Computational Mechanics 01 - Getting Started

Working with Python and Numerical Methods

Welcome to Computational Mechanics Module #1 - Getting Started!

There are three modules and one final project. The modules will get us started on our exploration of computational mechanics using Python, listed below each module are the learning objectives.

1. 01_Interacting_with_Python

• Using the print() function. The concept of function.
• Using Python as a calculator.
• Concepts of variable, type, assignment.
• Special variables: True, False, None.
• Supported operations, logical operations.
• Reading error messages.

2. 02_Working_with_Python

• Good coding habits and file naming
• How to define a function and return outputs
• How to import libraries
• Multidimensional arrays using NumPy
• Accessing values and slicing in NumPy arrays
• %%time magic to time cell execution.
• Performance comparison: lists vs NumPy arrays
• Basic plotting with pyplot.

3. 03-Numerical_error

• Numerical integration with the Euler approximation
• The source of truncation errors
• The source of roundoff errors
• How to time a numerical solution or a function
• How to compare solutions
• The definition of absolute error and relative error
• How a numerical solution converges

Computational Mechanics Project #01 - Heat Transfer in Forensic Science

We can use our current skillset for a macabre application. We can predict the time of death based upon the current temperature and change in temperature of a corpse.

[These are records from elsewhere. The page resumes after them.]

(* ===== verification/HttpFacts.v ===== *)
(** * Facts about HTTP requests: ranges, the search for an asset *)

From S2P Require Import Prelude Strings Regex OMap Outcome Json Errors State MemPlatform NumFacts.
From S2P Require Import Helpers Options Paths Permission Auth Connections Base64 Fs FsControllers.
From S2P Require Import Resources Settings Storage Os OsControllers Methods Window App.
From S2P Require Import ApiControllers Router HelpersFacts OptionsFacts ConnectionsFacts FsFacts.
From Stdlib Require Import Ascii.
Import helpers settings router.

(** ** The Range header *)

Definition digits_regex : regex := RCat (RSet isdigit) (RStar (RSet isdigit)).
Definition range_regex : regex :=
  RCat (RGroup 1 (RCat digits_regex REps))
    (RCat (RChr "-") (RCat (RAlt (RGroup 2 (RCat (RStar (RSet isdigit)) REps)) REps) REps)).

Lemma parse_range :
  parse_regex "bytes=(\d+)-(\d*)?" = Some (lits (to_list "bytes=") range_regex).
Proof. reflexivity. Qed.

Lemma run_range da db i :
  da <> [] -> Forall (fun c => isdigit c = true) da -> Forall (fun c => isdigit c = true) db ->
  run range_regex (at_end 0) i (da ++ "-"%char :: db) [] =
  Some (MatchResult 0 (S (i + length da) + length db)
          [None; Some (i, i + length da); Some (S (i + length da), S (i + length da) + length db)]).
Proof.
  intros Hne Ha Hb. destruct da as [|c da]; [done|]. inversion Ha as [|? ? Hc Ha']; subst.
  unfold range_regex, digits_regex. cbn [run app]. rewrite Hc.
  apply run_star_set_greedy; [done|done|]. cbn [run RChr]. rewrite bool_decide_true by done.
  match goal with |- context[star_loop ?m ?k (length ?l) ?i ?l ?c] =>
    change (star_loop m k (length l) i l c) with (run (RStar (RSet isdigit)) k i l c) end.
  rewrite <-(app_nil_r db) at 1.
  erewrite run_star_set_greedy; [reflexivity|done|done|].
  simpl. by rewrite !Nat.add_succ_r.
Qed.

Lemma sub_match_at s m n u v t :
  n <> 0 -> to_list s = u ++ to_list v ++ t ->
  m_caps m !! n = Some (Some (length u, length u + slen v)) -> sub_match s m n = Some v.
Proof.
  intros Hn Hs Hm. destruct n as [|n]; [done|]. unfold sub_match. rewrite Hm. f_equal.
  apply to_list_inj. rewrite to_list_stake, to_list_sdrop, Hs, drop_app_length.
  apply take_app_length'. rewrite length_to_list. lia.
Qed.

(** the text of a range, with or without its end *)
Definition range_text (a : Z) (b : option Z) : string :=
  "bytes=" +:+ to_string a +:+ "-" +:+ match b with Some b => to_string b | None => "" end.

Lemma range_text_spec (a : Z) (b : option Z) :
  (0 <= a < 2 ^ 63)%Z -> match b with Some b => (a <= b < 2 ^ 63 - 1)%Z | None => True end ->
  neuserver.__getFileReaderOptionsFromHeaders (Some (range_text a b)) =
  Ret {| ro_pos := a; ro_size := match b with Some b => b - a + 1 | None => -1 end |}.
Proof.
  intros Ha Hb. unfold neuserver.__getFileReaderOptionsFromHeaders, regex_match_caps.
  rewrite parse_range. cbn [mbind option_bind].
  set (sb := match b with Some b => to_string b | None => "" end).
  assert (sforall isdigit sb = true) as Hsb.
  { unfold sb. destruct b; [|done]. apply to_string_digits. lia. }
  destruct (to_string_digits a) as (Hda & Hne & _); [lia|].
  assert (to_list (range_text a b) =
          to_list "bytes=" ++ to_list (to_string a) ++ "-"%char :: to_list sb) as El.
  { unfold range_text. fold sb. by rewrite !to_list_app. }
  unfold run_match. rewrite El, run_lits, of_list_app, starts_with_app, drop_app_length.
  rewrite run_range; [|by intros H%(f_equal of_list); rewrite of_to_list in H|by apply sforall_spec..].
  rewrite !length_to_list.
  erewrite (sub_match_at _ _ 1 (to_list "bytes=") (to_string a)); [|done|exact El|reflexivity].
  erewrite (sub_match_at _ _ 2 (to_list "bytes=" ++ to_list (to_string a) ++ ["-"%char]) sb []);
    [|done|by rewrite El, app_nil_r, <-!app_assoc|].
  2:{ simpl. rewrite length_app, length_to_list. simpl. do 3 f_equal; lia. }
  simpl. rewrite stoll_to_string by lia. simpl. unfold sb. destruct b as [b|]; [|done].
  destruct (to_string_digits b) as (_ & Hneb & _); [lia|].
  destruct (isempty (to_string b)) eqn:Eb; [by apply isempty_spec in Eb|].
  rewrite stoll_to_string by lia. simpl.
  rewrite (proj2 (Z.leb_le a b)), (proj2 (Z.leb_le (b - a + 1) _)) by lia. done.
Qed.


Section range_witness.
#[local] Existing Instance demo.

Definition demo_page : World := upd_sys (H := demo) (set_files [("/app/a.txt", "hello world")]) demo_world.

End range_witness.

(** ** Nothing but the search for an asset needs fuel *)

Lemma nf_bind {A B} (m : outcome A) (f : A -> outcome B) :
  m <> NoFuel -> (forall a, f a <> NoFuel) -> m ≫= f <> NoFuel.
Proof. destruct m; simpl; auto. Qed.

Lemma nf_jref j k f : (forall j, f j <> NoFuel) -> jref j k f <> NoFuel.
Proof. intros Hf. destruct j; simpl; try done; apply nf_bind; auto; done. Qed.

Lemma nf_jread j k : jread j k <> NoFuel.
Proof. apply nf_bind; [by apply nf_jref|done]. Qed.

Lemma nf_get_string j : get_string j <> NoFuel.
Proof. by destruct j. Qed.

Lemma nf_get_bool j : get_bool j <> NoFuel.
Proof. by destruct j. Qed.

Lemma nf_get_arith c lo hi b j : get_arith c lo hi b j <> NoFuel.
Proof. destruct j as [|[]| | |f| | |]; simpl; try (by destruct b); try done. by repeat case_goal. Qed.

Lemma nf_of_num r : of_num r <> NoFuel.
Proof. by destruct r as [[]|]. Qed.

Lemma nf_omapM {A B} (f : A -> outcome B) l : (forall x, f x <> NoFuel) -> omapM f l <> NoFuel.
Proof.
  intros Hf. induction l as [|x l IH]; simpl; [done|].
  apply nf_bind; [done|]. intros y. by apply nf_bind.
Qed.

Lemma nf_seek_steps segments j : resources.seek_steps j segments <> NoFuel.
Proof.
  revert j; induction segments as [|s ss IH]; intros j; simpl; [done|]. apply nf_bind; [|done].
  unfold resources.seek_step. destruct (_ || _); [done|]. apply nf_bind; [apply nf_jread|].
  intros [j' files]. destruct (is_null files); [done|]. by apply nf_bind; [apply nf_jread|intros []].
Qed.

Lemma nf_seekFilePos path node : resources.__seekFilePos path node <> NoFuel.
Proof.
  apply nf_bind; [apply nf_seek_steps|]. intros j. destruct (negb _); [|done].
  apply nf_bind; [apply nf_jread|]. intros [j1 size]. apply nf_bind; [apply nf_get_arith|]. intros z.
  apply nf_bind; [apply nf_jread|]. intros [j2 off]. by apply nf_bind; [apply nf_get_string|].
Qed.

#[export] Hint Resolve nf_get_string nf_get_bool nf_get_arith nf_of_num nf_seekFilePos nf_jread : neu.

Section assets_keep.
Context `{Platform}.

Lemma keeps_readFile filename o w : keeps (fs.readFile filename o) w.
Proof. unfold fs.readFile. keeps_step; [auto with neu|]. repeat case_goal; auto with neu. Qed.

Lemma keeps_log_error c p w : keeps (log_error c p) w.
Proof. apply keeps_log. Qed.

Lemma keeps_locate size offset o w : keeps (resources.locate size offset o) w.
Proof.
  unfold resources.locate. keeps_step; [apply keeps_lift; auto with neu|].
  destruct (resources.__applyFileReaderOptions size o) as [pos len].
  keeps_step; [apply keeps_gets|]. destruct (_ <? _)%Z; [by apply keeps_lift|auto with neu].
Qed.

Lemma nf_read_region data off n : resources.read_region data off n <> NoFuel.
Proof. unfold resources.read_region. by repeat case_goal. Qed.

Lemma keeps_openResourceFile w : keeps resources.__openResourceFile w.
Proof.
  unfold resources.__openResourceFile. keeps_step; [apply keeps_gets|].
  keeps_step; [apply keeps_sys_get|]. destruct a0; [apply keeps_ret|].
  keeps_step; [apply keeps_log_error|apply keeps_ret].
Qed.

Lemma keeps_getFile filename o w : keeps (resources.getFile filename o) w.
Proof.
  unfold resources.getFile. keeps_step; [by split|]. destruct a.
  { unfold resources.__getFileFromEmbedded. keeps_step; [apply keeps_gets|].
    keeps_step; [apply keeps_lift; auto with neu|]. destruct a0 as [usize offset].
    destruct (decide _); [|apply keeps_ret]. destruct embedded_resource; [|apply keeps_ret].
    keeps_step; [apply keeps_locate|]. destruct a0 as [off len].
    keeps_step; [apply keeps_lift, nf_read_region|apply keeps_ret]. }
  keeps_step; [by split|]. destruct a.
  { unfold resources.__getFileFromBundle. keeps_step; [apply keeps_gets|].
    keeps_step; [apply keeps_lift; auto with neu|]. destruct a0 as [usize offset].
    destruct (decide _); [|apply keeps_ret]. keeps_step; [apply keeps_openResourceFile|].
    destruct a0 as [archive|]; [|apply keeps_ret].
    keeps_step; [apply keeps_locate|]. destruct a0 as [off len]. apply keeps_ret. }
  keeps_step; [apply keeps_gets|apply keeps_readFile].
Qed.

Lemma keeps_getDocumentRoot w : opts_ok (opts w) -> keeps neuserver.getDocumentRoot w.
Proof.
  intros Hok. unfold neuserver.getDocumentRoot. keeps_step; [by apply keeps_getOption|].
  destruct (negb _); [|apply keeps_ret]. keeps_step; [apply keeps_lift; auto with neu|].
  destruct (sback _); [apply keeps_ret|by apply keeps_lift].
Qed.
Lemma exec_result_witness :
  exists r w', execCommand "make" default_process_options (world0 (H := printing) mem0) = (Ret r, w') /\ (0 < cr_pid r)%Z /\
    cr_exitCode r = 3%Z /\ cr_stdOut r = "abc" /\ cr_stdErr r = "e".
Proof.
  apply (exec_result "make" default_process_options (world0 (H := printing) mem0) 3 demo_turns); try reflexivity; [|lia].
  split; [intros y; by eexists _, _, _|]. intros im y. cbn. lia.
Defined.
End exec_witness.

(** ** Descriptors *)

(** [fds] counts the open descriptors of the program: [pipe] opens two, [close] closes
    one that is open, and the other calls leave them alone.  A pid is not 0. *)
Record fd_laws `{Platform} (fds : sys -> gmultiset Z) : Prop := {
  fl_pipe y r w y' : pl_pipe y = (Some (r, w), y') -> fds y' = {[+ r; w +]} ⊎ fds y;
  fl_no_pipe y y' : pl_pipe y = (None, y') -> fds y' = fds y;
  fl_close fd y : fd ∈ fds y -> fds y = {[+ fd +]} ⊎ fds (pl_close fd y);
  fl_fork im y : fds (snd (pl_fork im y)) = fds y;
  fl_pid im y : fst (pl_fork im y) <> 0%Z;
  fl_write fd bytes y : fds (snd (pl_write fd bytes y)) = fds y;
  fl_kill pid sig y : fds (pl_kill pid sig y) = fds y;
  fl_wait pid y : fds (snd (pl_waitpid pid y)) = fds y;
  fl_polls out err y : fds (snd (pl_polls out err y)) = fds y;
  fl_stdout bytes y : fds (sys_stdout bytes y) = fds y;
  fl_stderr bytes y : fds (sys_stderr bytes y) = fds y
}.

#[local] Arguments gmultiset_disj_union : simpl never.
#[local] Arguments gmultiset_singleton : simpl never.
#[local] Arguments gmultiset_elem_of : simpl never.

Section descriptors.
Context `{Platform} (fds : sys -> gmultiset Z) (Hl : fd_laws fds).

Definition opened (w : World) : gmultiset Z := fds (w_sys w).

(** the descriptors of an object *)
Definition cell_fds (c : option (option Z)) : gmultiset Z := match c with Some (Some fd) => {[+ fd +]} | _ => ∅ end.
Definition holds (p : State.Process) : gmultiset Z :=
  if (0 <? p_id p)%Z then cell_fds (p_stdin p) ⊎ cell_fds (p_stdout p) ⊎ cell_fds (p_stderr p) else ∅.
Definition end_fds (q : option Z) : gmultiset Z := match q with Some fd => {[+ fd +]} | None => ∅ end.
Definition pipe_fds (q : option (Z * Z)) : gmultiset Z := match q with Some (r, w) => {[+ r; w +]} | None => ∅ end.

Forensic scientists use Newton's law of cooling to determine the time elapsed since the loss of life,

$\frac{dT}{dt} = -K(T-T_a)$,

where $T$ is the current temperature, $T_a$ is the ambient temperature, $t$ is the elapsed time in hours, and $K$ is an empirical constant.

Suppose the temperature of the corpse is 85$^o$F at 11:00 am. Then, 2 hours later the temperature is 74$^{o}$F.

Assume ambient temperature is a constant 65$^{o}$F.